*** RECORDS SUPPLIED

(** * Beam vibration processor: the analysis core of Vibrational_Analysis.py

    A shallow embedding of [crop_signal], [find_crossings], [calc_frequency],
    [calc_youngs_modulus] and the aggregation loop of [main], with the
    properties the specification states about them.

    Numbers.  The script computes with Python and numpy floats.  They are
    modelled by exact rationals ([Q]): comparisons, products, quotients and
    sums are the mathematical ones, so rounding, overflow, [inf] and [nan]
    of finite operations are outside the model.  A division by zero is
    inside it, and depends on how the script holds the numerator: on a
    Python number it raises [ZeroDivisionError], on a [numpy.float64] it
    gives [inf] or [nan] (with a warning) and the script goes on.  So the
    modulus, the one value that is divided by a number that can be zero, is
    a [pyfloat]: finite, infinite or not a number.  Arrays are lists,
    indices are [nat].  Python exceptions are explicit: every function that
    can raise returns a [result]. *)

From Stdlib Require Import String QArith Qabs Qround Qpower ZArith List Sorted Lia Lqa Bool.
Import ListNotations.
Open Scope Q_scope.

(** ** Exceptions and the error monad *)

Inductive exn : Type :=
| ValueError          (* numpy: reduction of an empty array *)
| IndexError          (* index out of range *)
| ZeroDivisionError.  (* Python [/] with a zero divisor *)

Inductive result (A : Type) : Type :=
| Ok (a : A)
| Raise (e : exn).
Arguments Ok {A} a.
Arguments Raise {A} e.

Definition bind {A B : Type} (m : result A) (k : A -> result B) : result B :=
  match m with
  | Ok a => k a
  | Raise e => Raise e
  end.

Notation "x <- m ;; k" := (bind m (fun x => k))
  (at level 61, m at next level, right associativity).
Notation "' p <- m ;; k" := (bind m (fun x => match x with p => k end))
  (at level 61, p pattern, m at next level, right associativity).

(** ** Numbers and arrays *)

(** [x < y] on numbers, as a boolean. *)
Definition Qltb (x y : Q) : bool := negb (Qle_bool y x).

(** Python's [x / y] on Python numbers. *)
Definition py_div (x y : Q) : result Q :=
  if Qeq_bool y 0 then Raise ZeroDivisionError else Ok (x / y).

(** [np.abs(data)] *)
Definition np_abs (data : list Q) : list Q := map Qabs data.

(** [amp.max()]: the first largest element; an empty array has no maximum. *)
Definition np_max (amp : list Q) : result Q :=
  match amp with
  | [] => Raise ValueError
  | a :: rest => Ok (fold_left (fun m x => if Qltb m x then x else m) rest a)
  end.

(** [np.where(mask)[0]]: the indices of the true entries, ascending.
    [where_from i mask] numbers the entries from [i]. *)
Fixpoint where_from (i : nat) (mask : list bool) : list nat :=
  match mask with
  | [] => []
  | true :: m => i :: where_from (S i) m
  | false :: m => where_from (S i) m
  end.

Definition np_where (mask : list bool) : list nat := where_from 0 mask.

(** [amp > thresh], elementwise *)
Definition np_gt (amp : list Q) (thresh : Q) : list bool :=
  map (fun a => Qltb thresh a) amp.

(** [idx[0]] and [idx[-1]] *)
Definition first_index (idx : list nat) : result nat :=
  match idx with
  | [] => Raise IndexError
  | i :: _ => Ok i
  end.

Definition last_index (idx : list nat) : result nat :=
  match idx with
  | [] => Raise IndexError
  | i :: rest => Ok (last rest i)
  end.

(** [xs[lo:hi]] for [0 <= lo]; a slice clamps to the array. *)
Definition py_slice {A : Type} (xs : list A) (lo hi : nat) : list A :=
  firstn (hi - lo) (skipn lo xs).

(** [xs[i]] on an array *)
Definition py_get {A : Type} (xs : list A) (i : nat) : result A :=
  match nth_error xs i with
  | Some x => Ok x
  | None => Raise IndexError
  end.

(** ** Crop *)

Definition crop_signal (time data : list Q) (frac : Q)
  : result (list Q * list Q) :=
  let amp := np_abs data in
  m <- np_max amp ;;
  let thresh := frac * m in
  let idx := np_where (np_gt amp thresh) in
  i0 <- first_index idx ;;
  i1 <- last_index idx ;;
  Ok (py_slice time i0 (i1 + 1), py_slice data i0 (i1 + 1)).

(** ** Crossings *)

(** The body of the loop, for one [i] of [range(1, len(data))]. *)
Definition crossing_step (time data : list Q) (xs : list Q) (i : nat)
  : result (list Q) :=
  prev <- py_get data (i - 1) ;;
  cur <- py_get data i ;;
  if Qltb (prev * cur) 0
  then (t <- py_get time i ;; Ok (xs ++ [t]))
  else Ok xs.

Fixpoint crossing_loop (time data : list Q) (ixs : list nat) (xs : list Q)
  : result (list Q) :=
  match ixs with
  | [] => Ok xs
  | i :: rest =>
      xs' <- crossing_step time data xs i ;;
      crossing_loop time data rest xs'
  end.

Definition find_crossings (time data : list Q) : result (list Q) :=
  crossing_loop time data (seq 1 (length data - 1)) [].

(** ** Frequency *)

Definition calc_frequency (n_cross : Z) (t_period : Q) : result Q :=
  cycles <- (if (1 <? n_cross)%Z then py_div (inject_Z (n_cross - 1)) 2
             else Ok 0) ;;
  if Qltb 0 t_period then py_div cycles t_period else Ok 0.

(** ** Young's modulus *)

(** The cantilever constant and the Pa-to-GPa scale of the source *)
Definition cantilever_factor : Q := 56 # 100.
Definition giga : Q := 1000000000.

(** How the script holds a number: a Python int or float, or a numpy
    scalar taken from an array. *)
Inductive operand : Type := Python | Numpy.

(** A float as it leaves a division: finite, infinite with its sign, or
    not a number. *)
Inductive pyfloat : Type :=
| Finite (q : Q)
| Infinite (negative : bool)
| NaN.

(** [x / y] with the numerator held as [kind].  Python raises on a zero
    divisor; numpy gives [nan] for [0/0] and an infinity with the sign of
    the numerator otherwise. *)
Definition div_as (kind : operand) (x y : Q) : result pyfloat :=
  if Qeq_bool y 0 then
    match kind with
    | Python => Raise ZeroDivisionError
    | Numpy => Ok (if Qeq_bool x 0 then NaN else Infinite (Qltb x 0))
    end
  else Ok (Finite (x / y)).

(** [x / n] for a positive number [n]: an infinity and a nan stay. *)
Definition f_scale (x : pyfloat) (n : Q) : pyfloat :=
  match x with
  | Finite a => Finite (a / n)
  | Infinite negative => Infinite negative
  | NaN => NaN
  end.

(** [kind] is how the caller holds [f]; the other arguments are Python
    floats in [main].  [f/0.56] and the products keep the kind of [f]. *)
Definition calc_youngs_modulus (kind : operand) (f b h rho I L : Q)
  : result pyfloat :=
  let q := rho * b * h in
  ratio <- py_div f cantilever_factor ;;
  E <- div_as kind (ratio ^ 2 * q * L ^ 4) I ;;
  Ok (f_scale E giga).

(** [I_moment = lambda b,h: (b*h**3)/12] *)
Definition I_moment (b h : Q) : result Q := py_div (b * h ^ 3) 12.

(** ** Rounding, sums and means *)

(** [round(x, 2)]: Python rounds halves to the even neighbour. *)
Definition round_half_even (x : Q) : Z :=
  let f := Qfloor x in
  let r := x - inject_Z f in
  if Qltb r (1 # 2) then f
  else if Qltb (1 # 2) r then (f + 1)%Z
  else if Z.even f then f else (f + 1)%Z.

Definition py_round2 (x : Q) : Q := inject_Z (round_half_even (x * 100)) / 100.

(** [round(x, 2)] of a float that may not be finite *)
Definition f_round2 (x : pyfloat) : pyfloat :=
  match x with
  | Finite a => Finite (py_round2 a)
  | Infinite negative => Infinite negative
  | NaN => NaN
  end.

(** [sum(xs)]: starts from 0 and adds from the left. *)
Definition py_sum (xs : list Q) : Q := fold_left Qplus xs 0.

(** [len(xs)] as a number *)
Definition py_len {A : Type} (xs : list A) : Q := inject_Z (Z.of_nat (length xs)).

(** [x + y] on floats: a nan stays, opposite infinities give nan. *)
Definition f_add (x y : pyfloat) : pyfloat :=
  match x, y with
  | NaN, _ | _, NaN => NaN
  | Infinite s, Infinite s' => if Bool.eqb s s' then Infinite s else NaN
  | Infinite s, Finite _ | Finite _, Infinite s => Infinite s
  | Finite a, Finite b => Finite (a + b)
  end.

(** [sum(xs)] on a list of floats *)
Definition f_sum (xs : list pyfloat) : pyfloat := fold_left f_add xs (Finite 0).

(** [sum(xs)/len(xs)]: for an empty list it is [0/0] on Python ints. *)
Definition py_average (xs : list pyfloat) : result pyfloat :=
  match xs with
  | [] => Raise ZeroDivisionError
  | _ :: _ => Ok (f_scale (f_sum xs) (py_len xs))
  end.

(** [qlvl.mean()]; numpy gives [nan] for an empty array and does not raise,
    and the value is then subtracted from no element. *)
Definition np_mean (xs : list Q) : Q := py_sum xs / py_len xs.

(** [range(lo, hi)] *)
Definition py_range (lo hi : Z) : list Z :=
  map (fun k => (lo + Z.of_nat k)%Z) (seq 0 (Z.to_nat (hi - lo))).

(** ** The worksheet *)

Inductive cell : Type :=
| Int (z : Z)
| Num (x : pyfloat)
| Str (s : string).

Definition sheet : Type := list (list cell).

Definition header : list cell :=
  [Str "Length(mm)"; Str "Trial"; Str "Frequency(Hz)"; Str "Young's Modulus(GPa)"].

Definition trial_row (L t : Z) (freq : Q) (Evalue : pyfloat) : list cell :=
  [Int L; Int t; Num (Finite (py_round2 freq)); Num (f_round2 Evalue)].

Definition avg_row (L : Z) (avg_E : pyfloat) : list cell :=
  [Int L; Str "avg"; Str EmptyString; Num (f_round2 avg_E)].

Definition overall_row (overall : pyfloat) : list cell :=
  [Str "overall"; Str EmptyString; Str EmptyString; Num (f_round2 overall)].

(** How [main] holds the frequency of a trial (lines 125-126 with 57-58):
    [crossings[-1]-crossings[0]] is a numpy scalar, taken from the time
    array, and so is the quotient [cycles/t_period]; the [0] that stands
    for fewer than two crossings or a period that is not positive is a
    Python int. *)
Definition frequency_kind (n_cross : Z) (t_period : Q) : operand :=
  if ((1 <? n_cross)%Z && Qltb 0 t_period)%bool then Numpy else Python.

******

__EXERCISE AIM__: Retype the records above from the very first line down to the line with "match m with", keeping both of those lines. Include nothing beyond them.

__OUTPUT BELOW__:
(** * Beam vibration processor: the analysis core of Vibrational_Analysis.py

    A shallow embedding of [crop_signal], [find_crossings], [calc_frequency],
    [calc_youngs_modulus] and the aggregation loop of [main], with the
    properties the specification states about them.

    Numbers.  The script computes with Python and numpy floats.  They are
    modelled by exact rationals ([Q]): comparisons, products, quotients and
    sums are the mathematical ones, so rounding, overflow, [inf] and [nan]
    of finite operations are outside the model.  A division by zero is
    inside it, and depends on how the script holds the numerator: on a
    Python number it raises [ZeroDivisionError], on a [numpy.float64] it
    gives [inf] or [nan] (with a warning) and the script goes on.  So the
    modulus, the one value that is divided by a number that can be zero, is
    a [pyfloat]: finite, infinite or not a number.  Arrays are lists,
    indices are [nat].  Python exceptions are explicit: every function that
    can raise returns a [result]. *)

From Stdlib Require Import String QArith Qabs Qround Qpower ZArith List Sorted Lia Lqa Bool.
Import ListNotations.
Open Scope Q_scope.

(** ** Exceptions and the error monad *)

Inductive exn : Type :=
| ValueError          (* numpy: reduction of an empty array *)
| IndexError          (* index out of range *)
| ZeroDivisionError.  (* Python [/] with a zero divisor *)

Inductive result (A : Type) : Type :=
| Ok (a : A)
| Raise (e : exn).
Arguments Ok {A} a.
Arguments Raise {A} e.

Definition bind {A B : Type} (m : result A) (k : A -> result B) : result B :=
  match m with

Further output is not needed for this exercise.